A former football player at Scott High School, he saw a career in the NFL derailed when he was hurt during training camp with the Atlanta Falcons. He played for the Southern Michigan Timberwolves in the Mid-Continental Football League - where he met Mr. Hardmon as a teammate - and was injured again.
"I'm just a football player at heart," said Mr. Moody, 40, of Sylvania. "This gave me a chance to come back into the game. I can enjoy all the things I love about football."
Now, he approaches the game with a quiet seriousness. He plays with one of his sons and scrimmages with Mr. Hardmon and other friends, testing players and strategies.
"You really have to be into the mental side," he said. "You can't just line things up and go straight ahead. You go in there with a game plan."
Some coaches go to great lengths to do that, even going so far as to get scouting reports on the team they're playing.
Steroids are a concern here too. Players are weighed sometimes to make sure they're not heavier than they should be, because that would give them an advantage pushing around lighter players.
Mr.
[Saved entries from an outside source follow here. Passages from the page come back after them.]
(** the [k]-th identifier of a process: hex of node, time offset and counter *)
Definition row_id (node : list Z) (off : Z) (k : nat) : string :=
  EncodeToString (node ++ uvarint 9 off ++ uvarint 9 (Z.of_nat k)).

Lemma row_id_inj node off k node' off' k' :
  Forall is_byte node → Forall is_byte node' → length node = length node' →
  0 ≤ off < 2 ^ 56 → 0 ≤ off' < 2 ^ 56 → Z.of_nat k < 2 ^ 56 → Z.of_nat k' < 2 ^ 56 →
  row_id node off k = row_id node' off' k' → node = node' ∧ off = off' ∧ k = k'.
Proof.
  intros Hb Hb' Hlen Ho Ho' Hk Hk' E%EncodeToString_inj;
    [|repeat apply Forall_app_2; try done; apply uvarint_bytes; lia..].
  apply app_inj_1 in E as [-> E]; [|done].
  apply uvarint_inj in E as [-> E]; [|simpl; lia..].
  rewrite <-(app_nil_r (uvarint 9 (Z.of_nat k))), <-(app_nil_r (uvarint 9 (Z.of_nat k'))) in E.
  apply uvarint_inj in E as [E _]; [|simpl; lia..]. split_and!; [done..|lia].
Qed.

Lemma rows_spec n node off c :
  Z.of_nat (c + n) < 2 ^ 56 →
  (rows n {| nodeID := node; prefix := node ++ uvarint 9 off; rowCounter := Z.of_nat c |}).2 =
  (λ k, Ret (row_id node off k)) <$> seq (S c) n.
Proof.
  revert c. induction n as [|n IH]; intros c Hc; [done|].
  cbn [rows]. rewrite NewRowID_spec. cbn zeta. cbn [rowCounter prefix nodeID].
  replace (uint64 (Z.of_nat c + 1)) with (Z.of_nat (S c))
    by (rewrite uint64_id; [lia|unfold two64; lia]).
  rewrite decide_True by lia. specialize (IH (S c)).
  destruct (rows n _) as [s2 rs]. cbn [snd] in *. rewrite IH by lia.
  cbn [seq fmap list_fmap]. unfold row_id at 2. by rewrite app_assoc.
Qed.

(** the offset of any clock fits the eight bytes reserved for it *)
Lemma timeOffset_range now epoch : 0 ≤ timeOffset now epoch < 2 ^ 56.
Proof.
  unfold timeOffset, uint64. pose proof (Z.mod_pos_bound (Sub now epoch) two64).
  unfold two64 in *. change (2 ^ 56) with 72057594037927936. lia.
Qed.

(** C23: start-up never panics, whatever the clock and the network interfaces,
    the first 2^56 - 1 calls of NewRowID return, and two identifiers are equal
    only if the node, the start-up time (in microseconds) and the row number
    are: identifiers are unique within a process and across processes. *)
Theorem row_ids_unique epoch ifs noise now ifs' noise' now' n n' :
  bytes_in ifs → bytes_in ifs' → Forall is_byte noise → Forall is_byte noise' →
  Z.of_nat n < 2 ^ 56 → Z.of_nat n' < 2 ^ 56 →
  ∃ s s', init ifs noise (timeOffset now epoch) = Ret s ∧
    init ifs' noise' (timeOffset now' epoch) = Ret s' ∧
    (∀ i, (i < n)%nat → ∃ id, (rows n s).2 !! i = Some (Ret id)) ∧
    ∀ i j id, (rows n s).2 !! i = Some (Ret id) → (rows n' s').2 !! j = Some (Ret id) →
      nodeID s = nodeID s' ∧ timeOffset now epoch = timeOffset now' epoch ∧ i = j.
Proof.
  intros Hb Hb' Hn Hn' Hlt Hlt'.
  pose proof (timeOffset_range now epoch). pose proof (timeOffset_range now' epoch).
  do 2 eexists. split; [by apply init_spec|]. split; [by apply init_spec|].
  change 0 with (Z.of_nat 0). rewrite !rows_spec by lia. split.
  - intros i Hi. rewrite list_lookup_fmap, lookup_seq_lt by done. by eexists.
  - intros i j id Hi Hj. rewrite list_lookup_fmap in Hi, Hj. cbn [nodeID].
    destruct (seq 1 n !! i) as [k|] eqn:Ek; [|done].
    destruct (seq 1 n' !! j) as [k'|] eqn:Ek'; [|done].
    apply lookup_seq in Ek as [-> ?], Ek' as [-> ?].
    cbn [fmap option_fmap option_map] in Hi, Hj. simplify_eq.
    destruct (row_id_inj (node_of ifs noise) (timeOffset now epoch) (1 + i)
      (node_of ifs' noise') (timeOffset now' epoch) (1 + j)) as (->&->&E);
      auto using node_of_bytes; rewrite ?node_of_length; try lia; try congruence.
Qed.
Definition tagged (m : list s3EventBuffer) (p : ptr) : list line :=
  match m !! p with
  | Some b => (λ e, (logType b, hour b, e)) <$> lines (default [] (data b))
  | None => []
  end.
Definition obj_lines (o : object) : list line :=
  (λ e, (obj_type o, obj_hour o, e)) <$> lines (obj_body o).

Definition bytes_of (m : list s3EventBuffer) (p : ptr) : Z := from_option bytes 0 (m !! p).
Definition bytes_sum (m : list s3EventBuffer) (ps : list ptr) : Z :=
  foldr (λ p z, bytes_of m p + z) 0 ps.

(** an object holds at least one line and its key is in the partition of its
    log type and hour *)
Definition object_ok (o : object) : Prop :=
  obj_type o ∈ registry ∧ (∃ id, getS3ObjectKey (obj_type o) (obj_hour o) id = Ret (obj_key o)) ∧
  ∃ evs, evs ≠ [] ∧ obj_body o = chunks evs.

Lemma lines_chunks evs : lines (chunks evs) = evs.
Proof. induction evs as [|e evs IH]; [done|]. simpl. by f_equal. Qed.

Lemma chunks_snoc evs e : chunks evs ++ [e; newLineDelimiter] = chunks (evs ++ [e]).
Proof. unfold chunks. by rewrite bind_app. Qed.

Lemma evsize_snoc evs e : evsize (evs ++ [e]) = evsize evs + slen e + 1.
Proof. induction evs as [|a evs IH]; simpl; [lia|]. unfold evsize in *. simpl. lia. Qed.

Lemma evsize_length evs : Z.of_nat (length evs) ≤ evsize evs.
Proof.
  induction evs as [|a evs IH]; [done|]. simpl. assert (0 ≤ slen a) by (unfold slen; lia). lia.
Qed.

Lemma bytes_sum_perm m ps ps' : ps ≡ₚ ps' → bytes_sum m ps = bytes_sum m ps'.
Proof. induction 1; simpl; unfold bytes_sum in *; simpl; lia. Qed.

Lemma bytes_sum_ext m m' ps :
  (∀ p, p ∈ ps → m' !! p = m !! p) → bytes_sum m' ps = bytes_sum m ps.
Proof.
  induction ps as [|p ps IH]; intros H; [done|]. unfold bytes_sum in *. simpl.
  rewrite IH by set_solver. unfold bytes_of. by rewrite H by set_solver.
Qed.

Lemma tagged_ext m m' ps :
  (∀ p, p ∈ ps → m' !! p = m !! p) → ps ≫= tagged m' = ps ≫= tagged m.
Proof.
  induction ps as [|p ps IH]; intros H; [done|]. csimpl. rewrite IH by set_solver.
  unfold tagged at 1 3. by rewrite H by set_solver.
Qed.

Lemma elem_of_ptrs p s : p ∈ ptrs s ↔ ∃ h m t, s !! h = Some m ∧ m !! t = Some p.
Proof.
  unfold ptrs. rewrite list_elem_of_bind. split.
  - intros ([h m]&Hp&Hh). simpl in Hp. apply elem_of_map_to_list in Hh.
    apply list_elem_of_fmap in Hp as ([t p']&->&Hp). apply elem_of_map_to_list in Hp.
    by exists h, m, t.
  - intros (h&m&t&Hs&Hm). exists (h, m). split; [|by apply elem_of_map_to_list].
    simpl. apply list_elem_of_fmap. exists (t, p). split; [done|]. by apply elem_of_map_to_list.
Qed.

Lemma ptrs_lookup s h m : s !! h = Some m → ptrs s ≡ₚ (map_to_list m).*2 ++ ptrs (delete h s).
Proof.
  intros H. unfold ptrs. rewrite <-(map_to_list_delete s h m H). done.
Qed.

Lemma ptrs_insert s h m : ptrs (<[h := m]> s) ≡ₚ (map_to_list m).*2 ++ ptrs (delete h s).
Proof. rewrite (ptrs_lookup _ h m) by apply lookup_insert_eq. by rewrite delete_insert_eq. Qed.

Lemma ptrs_delete_entry s h m t p :
  s !! h = Some m → m !! t = Some p → ptrs s ≡ₚ p :: ptrs (<[h := delete t m]> s).
Proof.
  intros Hs Hm. rewrite ptrs_insert, (ptrs_lookup s h m Hs).
  rewrite <-(map_to_list_delete m t p Hm). done.
Qed.

Lemma ptrs_add_entry s h t p :
  default ∅ (s !! h) !! t = None →
  ptrs (<[h := <[t := p]> (default ∅ (s !! h))]> s) ≡ₚ p :: ptrs s.
Proof.
  intros Ht. rewrite ptrs_insert. rewrite map_to_list_insert by done. simpl.
  destruct (s !! h) as [m|] eqn:Hs; simpl.
  - by rewrite (ptrs_lookup s h m Hs).
  - rewrite map_to_list_empty. by rewrite delete_id.
Qed.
Moody signed up for the league immediately when he found out about it.
"I had no idea that it was this big," he said. "I couldn't believe that grown men were acting like kids again."
Mr. Hardmon, who has won and lost a Super Bowl in the local electric football league, relishes the hours he spends playing the game and fine-tuning his team.
"I have probably the best set of wide receivers there is," he said. "It makes it very hard for people to cover."
He proved true to his word during a recent demonstration with Mr. Moody, when his wide receiver reeled in a 60-yard touchdown pass.
As the receiver shuffled into the end zone for the score, the poor defender - some things never change - wandered out of bounds, far away from the action, hopelessly ramming into the edge of the board.